(Collection entries)
———

(* ===== verification/DfsIo.v ===== *)
(** Reading and writing back the pages of a file ([fs/dfs.c]): what the
    functions of the file system do with the page cache. *)
From S2P Require Import Prelude Interfaces CString PageCache FsSim Dfs DfsDemo.

#[local] Opaque dma memset memcpy.

Section reading.
Context {St : Type} `{HL : FsServicesLaws St} (Hrel : reliable).
Implicit Types s : dfs St.

(** ** Reading a page *)

(** A lookup depends on the disk and on the stable memory of the path and of the
    inode of the directory only. *)
Lemma root_file_on (P : Z -> Prop) s s' fp name ino : root_file s fp name ino -> inode_table s' = inode_table s -> fs_block (d_env s') = fs_block (d_env s) ->
  (forall i, 0 <= i <= Z.of_nat (length name) + 1 -> P (fp + i)) -> (forall i, 0 <= i < sizeof_inode -> P (inode_table s + sizeof_inode + i)) ->
  (forall x, stable s x -> P x -> stable s' x /\ d_mem s' @@ x = d_mem s @@ x) -> root_file s' fp name ino.
Proof.
  intros [(Hb & H0 & Hnz) Hn Hst [Hty Hsz] Hdst Hent] Et Eb HPp HPd Hx.
  destruct (inode_same (d_mem s) (d_mem s') (inode_table s + sizeof_inode)) as (_ & E2 & E3 & E4); [intros i Hi; by apply Hx; [apply Hdst | apply HPd] |].
  split; rewrite ?Et, ?E2, ?E3, ?E4, ?Eb; try done.
  - simpl length in *. split; [| split; [| done]].
    + rewrite <- Hb at 2. apply bytes_ext. intros i Hi. apply Hx; [apply Hst | apply HPp]; lia.
    + rewrite <- H0. apply Hx; [apply Hst | apply HPp]; lia.
  - intros i Hi. by apply Hx; [apply Hst | apply HPp].
  - intros i Hi. by apply Hx; [apply Hdst | apply HPd].
Qed.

———

* **Problem details**: Starting at the line with "- intros i Hi. by apply Hx; [apply Hst", copy every line down to the last one above, exactly as written and with nothing else.

* **Reply to the exercise**:
  - intros i Hi. by apply Hx; [apply Hst | apply HPp].
  - intros i Hi. by apply Hx; [apply Hdst | apply HPd].
Qed.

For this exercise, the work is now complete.